In your answer, print each of the records below exactly.

*** Data to use

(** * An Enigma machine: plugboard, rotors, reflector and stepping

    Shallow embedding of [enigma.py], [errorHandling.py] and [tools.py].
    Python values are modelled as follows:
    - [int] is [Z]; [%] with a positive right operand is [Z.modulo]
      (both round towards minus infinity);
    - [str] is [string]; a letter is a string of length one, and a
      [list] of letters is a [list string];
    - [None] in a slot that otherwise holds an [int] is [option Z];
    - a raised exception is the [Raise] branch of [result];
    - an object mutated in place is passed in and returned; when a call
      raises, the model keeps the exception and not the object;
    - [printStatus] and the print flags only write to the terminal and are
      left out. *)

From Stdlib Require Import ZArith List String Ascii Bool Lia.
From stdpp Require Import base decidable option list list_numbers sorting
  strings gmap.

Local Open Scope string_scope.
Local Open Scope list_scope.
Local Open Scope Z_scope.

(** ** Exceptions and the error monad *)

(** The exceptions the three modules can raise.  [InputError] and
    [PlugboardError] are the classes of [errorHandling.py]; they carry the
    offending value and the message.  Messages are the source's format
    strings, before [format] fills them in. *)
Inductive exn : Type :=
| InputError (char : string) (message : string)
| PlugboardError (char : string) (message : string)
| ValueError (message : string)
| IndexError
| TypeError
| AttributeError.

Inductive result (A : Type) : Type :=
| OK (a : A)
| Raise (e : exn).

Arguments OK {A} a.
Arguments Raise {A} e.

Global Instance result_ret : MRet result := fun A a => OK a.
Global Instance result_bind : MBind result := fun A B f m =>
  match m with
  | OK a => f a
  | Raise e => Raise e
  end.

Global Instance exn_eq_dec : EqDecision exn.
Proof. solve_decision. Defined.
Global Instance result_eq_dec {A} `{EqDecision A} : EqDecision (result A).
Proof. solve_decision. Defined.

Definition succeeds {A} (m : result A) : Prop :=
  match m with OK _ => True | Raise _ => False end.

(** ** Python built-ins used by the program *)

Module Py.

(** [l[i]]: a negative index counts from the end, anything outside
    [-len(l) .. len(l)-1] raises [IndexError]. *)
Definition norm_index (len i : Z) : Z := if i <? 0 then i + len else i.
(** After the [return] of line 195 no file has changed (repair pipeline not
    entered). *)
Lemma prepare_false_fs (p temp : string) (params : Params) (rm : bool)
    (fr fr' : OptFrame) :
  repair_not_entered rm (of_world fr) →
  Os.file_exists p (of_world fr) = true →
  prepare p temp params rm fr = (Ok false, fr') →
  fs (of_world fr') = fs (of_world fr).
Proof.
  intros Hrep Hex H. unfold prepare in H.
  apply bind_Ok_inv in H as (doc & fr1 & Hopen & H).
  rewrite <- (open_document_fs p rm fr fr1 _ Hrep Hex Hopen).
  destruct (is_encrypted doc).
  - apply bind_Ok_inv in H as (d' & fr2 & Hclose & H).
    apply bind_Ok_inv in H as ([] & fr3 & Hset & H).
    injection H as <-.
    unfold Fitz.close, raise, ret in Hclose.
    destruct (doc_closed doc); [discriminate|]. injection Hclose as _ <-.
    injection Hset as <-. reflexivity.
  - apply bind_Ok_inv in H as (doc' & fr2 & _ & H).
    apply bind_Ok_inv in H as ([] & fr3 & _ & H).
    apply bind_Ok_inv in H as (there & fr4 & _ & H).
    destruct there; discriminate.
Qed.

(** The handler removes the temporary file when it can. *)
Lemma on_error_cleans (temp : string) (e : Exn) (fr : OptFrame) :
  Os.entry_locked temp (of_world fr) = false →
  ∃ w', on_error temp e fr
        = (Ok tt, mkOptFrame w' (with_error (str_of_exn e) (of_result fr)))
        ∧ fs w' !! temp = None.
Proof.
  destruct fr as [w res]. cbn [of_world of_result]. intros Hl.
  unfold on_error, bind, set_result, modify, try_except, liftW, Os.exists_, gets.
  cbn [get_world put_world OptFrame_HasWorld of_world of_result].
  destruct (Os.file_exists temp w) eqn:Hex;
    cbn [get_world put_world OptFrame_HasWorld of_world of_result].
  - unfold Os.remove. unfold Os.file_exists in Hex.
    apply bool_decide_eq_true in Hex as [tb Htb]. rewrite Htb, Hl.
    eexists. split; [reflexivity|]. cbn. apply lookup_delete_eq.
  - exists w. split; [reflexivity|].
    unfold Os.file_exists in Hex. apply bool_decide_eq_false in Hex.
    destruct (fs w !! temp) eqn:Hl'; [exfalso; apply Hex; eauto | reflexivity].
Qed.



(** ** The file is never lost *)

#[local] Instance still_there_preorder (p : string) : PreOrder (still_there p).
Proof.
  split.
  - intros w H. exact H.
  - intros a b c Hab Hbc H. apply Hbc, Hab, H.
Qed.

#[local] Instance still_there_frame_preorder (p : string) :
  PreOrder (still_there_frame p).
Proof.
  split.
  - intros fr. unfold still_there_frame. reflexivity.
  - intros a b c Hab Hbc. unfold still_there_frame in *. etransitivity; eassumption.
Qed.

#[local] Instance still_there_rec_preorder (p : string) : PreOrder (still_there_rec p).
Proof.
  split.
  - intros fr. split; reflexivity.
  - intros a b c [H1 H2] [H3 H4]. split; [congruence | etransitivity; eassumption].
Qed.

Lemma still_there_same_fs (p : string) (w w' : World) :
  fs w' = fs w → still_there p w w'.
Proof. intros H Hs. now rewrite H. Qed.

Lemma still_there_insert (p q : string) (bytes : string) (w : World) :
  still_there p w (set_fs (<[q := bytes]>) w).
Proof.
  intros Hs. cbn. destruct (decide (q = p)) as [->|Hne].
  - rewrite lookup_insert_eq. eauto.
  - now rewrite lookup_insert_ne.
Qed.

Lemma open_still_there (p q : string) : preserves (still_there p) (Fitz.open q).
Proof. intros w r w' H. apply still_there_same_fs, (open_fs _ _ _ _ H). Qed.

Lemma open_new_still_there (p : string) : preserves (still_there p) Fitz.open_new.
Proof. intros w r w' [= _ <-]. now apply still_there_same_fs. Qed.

******

*Result of the exercise*
(** * An Enigma machine: plugboard, rotors, reflector and stepping

    Shallow embedding of [enigma.py], [errorHandling.py] and [tools.py].
    Python values are modelled as follows:
    - [int] is [Z]; [%] with a positive right operand is [Z.modulo]
      (both round towards minus infinity);
    - [str] is [string]; a letter is a string of length one, and a
      [list] of letters is a [list string];
    - [None] in a slot that otherwise holds an [int] is [option Z];
    - a raised exception is the [Raise] branch of [result];
    - an object mutated in place is passed in and returned; when a call
      raises, the model keeps the exception and not the object;
    - [printStatus] and the print flags only write to the terminal and are
      left out. *)

From Stdlib Require Import ZArith List String Ascii Bool Lia.
From stdpp Require Import base decidable option list list_numbers sorting
  strings gmap.

Local Open Scope string_scope.
Local Open Scope list_scope.
Local Open Scope Z_scope.

(** ** Exceptions and the error monad *)

(** The exceptions the three modules can raise.  [InputError] and
    [PlugboardError] are the classes of [errorHandling.py]; they carry the
    offending value and the message.  Messages are the source's format
    strings, before [format] fills them in. *)
Inductive exn : Type :=
| InputError (char : string) (message : string)
| PlugboardError (char : string) (message : string)
| ValueError (message : string)
| IndexError
| TypeError
| AttributeError.

Inductive result (A : Type) : Type :=
| OK (a : A)
| Raise (e : exn).

Arguments OK {A} a.
Arguments Raise {A} e.

Global Instance result_ret : MRet result := fun A a => OK a.
Global Instance result_bind : MBind result := fun A B f m =>
  match m with
  | OK a => f a
  | Raise e => Raise e
  end.

Global Instance exn_eq_dec : EqDecision exn.
Proof. solve_decision. Defined.
Global Instance result_eq_dec {A} `{EqDecision A} : EqDecision (result A).
Proof. solve_decision. Defined.

Definition succeeds {A} (m : result A) : Prop :=
  match m with OK _ => True | Raise _ => False end.

(** ** Python built-ins used by the program *)

Module Py.

(** [l[i]]: a negative index counts from the end, anything outside
    [-len(l) .. len(l)-1] raises [IndexError]. *)
Definition norm_index (len i : Z) : Z := if i <? 0 then i + len else i.
(** After the [return] of line 195 no file has changed (repair pipeline not
    entered). *)
Lemma prepare_false_fs (p temp : string) (params : Params) (rm : bool)
    (fr fr' : OptFrame) :
  repair_not_entered rm (of_world fr) →
  Os.file_exists p (of_world fr) = true →
  prepare p temp params rm fr = (Ok false, fr') →
  fs (of_world fr') = fs (of_world fr).
Proof.
  intros Hrep Hex H. unfold prepare in H.
  apply bind_Ok_inv in H as (doc & fr1 & Hopen & H).
  rewrite <- (open_document_fs p rm fr fr1 _ Hrep Hex Hopen).
  destruct (is_encrypted doc).
  - apply bind_Ok_inv in H as (d' & fr2 & Hclose & H).
    apply bind_Ok_inv in H as ([] & fr3 & Hset & H).
    injection H as <-.
    unfold Fitz.close, raise, ret in Hclose.
    destruct (doc_closed doc); [discriminate|]. injection Hclose as _ <-.
    injection Hset as <-. reflexivity.
  - apply bind_Ok_inv in H as (doc' & fr2 & _ & H).
    apply bind_Ok_inv in H as ([] & fr3 & _ & H).
    apply bind_Ok_inv in H as (there & fr4 & _ & H).
    destruct there; discriminate.
Qed.

(** The handler removes the temporary file when it can. *)
Lemma on_error_cleans (temp : string) (e : Exn) (fr : OptFrame) :
  Os.entry_locked temp (of_world fr) = false →
  ∃ w', on_error temp e fr
        = (Ok tt, mkOptFrame w' (with_error (str_of_exn e) (of_result fr)))
        ∧ fs w' !! temp = None.
Proof.
  destruct fr as [w res]. cbn [of_world of_result]. intros Hl.
  unfold on_error, bind, set_result, modify, try_except, liftW, Os.exists_, gets.
  cbn [get_world put_world OptFrame_HasWorld of_world of_result].
  destruct (Os.file_exists temp w) eqn:Hex;
    cbn [get_world put_world OptFrame_HasWorld of_world of_result].
  - unfold Os.remove. unfold Os.file_exists in Hex.
    apply bool_decide_eq_true in Hex as [tb Htb]. rewrite Htb, Hl.
    eexists. split; [reflexivity|]. cbn. apply lookup_delete_eq.
  - exists w. split; [reflexivity|].
    unfold Os.file_exists in Hex. apply bool_decide_eq_false in Hex.
    destruct (fs w !! temp) eqn:Hl'; [exfalso; apply Hex; eauto | reflexivity].
Qed.



(** ** The file is never lost *)

#[local] Instance still_there_preorder (p : string) : PreOrder (still_there p).
Proof.
  split.
  - intros w H. exact H.
  - intros a b c Hab Hbc H. apply Hbc, Hab, H.
Qed.

#[local] Instance still_there_frame_preorder (p : string) :
  PreOrder (still_there_frame p).
Proof.
  split.
  - intros fr. unfold still_there_frame. reflexivity.
  - intros a b c Hab Hbc. unfold still_there_frame in *. etransitivity; eassumption.
Qed.

#[local] Instance still_there_rec_preorder (p : string) : PreOrder (still_there_rec p).
Proof.
  split.
  - intros fr. split; reflexivity.
  - intros a b c [H1 H2] [H3 H4]. split; [congruence | etransitivity; eassumption].
Qed.

Lemma still_there_same_fs (p : string) (w w' : World) :
  fs w' = fs w → still_there p w w'.
Proof. intros H Hs. now rewrite H. Qed.

Lemma still_there_insert (p q : string) (bytes : string) (w : World) :
  still_there p w (set_fs (<[q := bytes]>) w).
Proof.
  intros Hs. cbn. destruct (decide (q = p)) as [->|Hne].
  - rewrite lookup_insert_eq. eauto.
  - now rewrite lookup_insert_ne.
Qed.

Lemma open_still_there (p q : string) : preserves (still_there p) (Fitz.open q).
Proof. intros w r w' H. apply still_there_same_fs, (open_fs _ _ _ _ H). Qed.

Lemma open_new_still_there (p : string) : preserves (still_there p) Fitz.open_new.
Proof. intros w r w' [= _ <-]. now apply still_there_same_fs. Qed.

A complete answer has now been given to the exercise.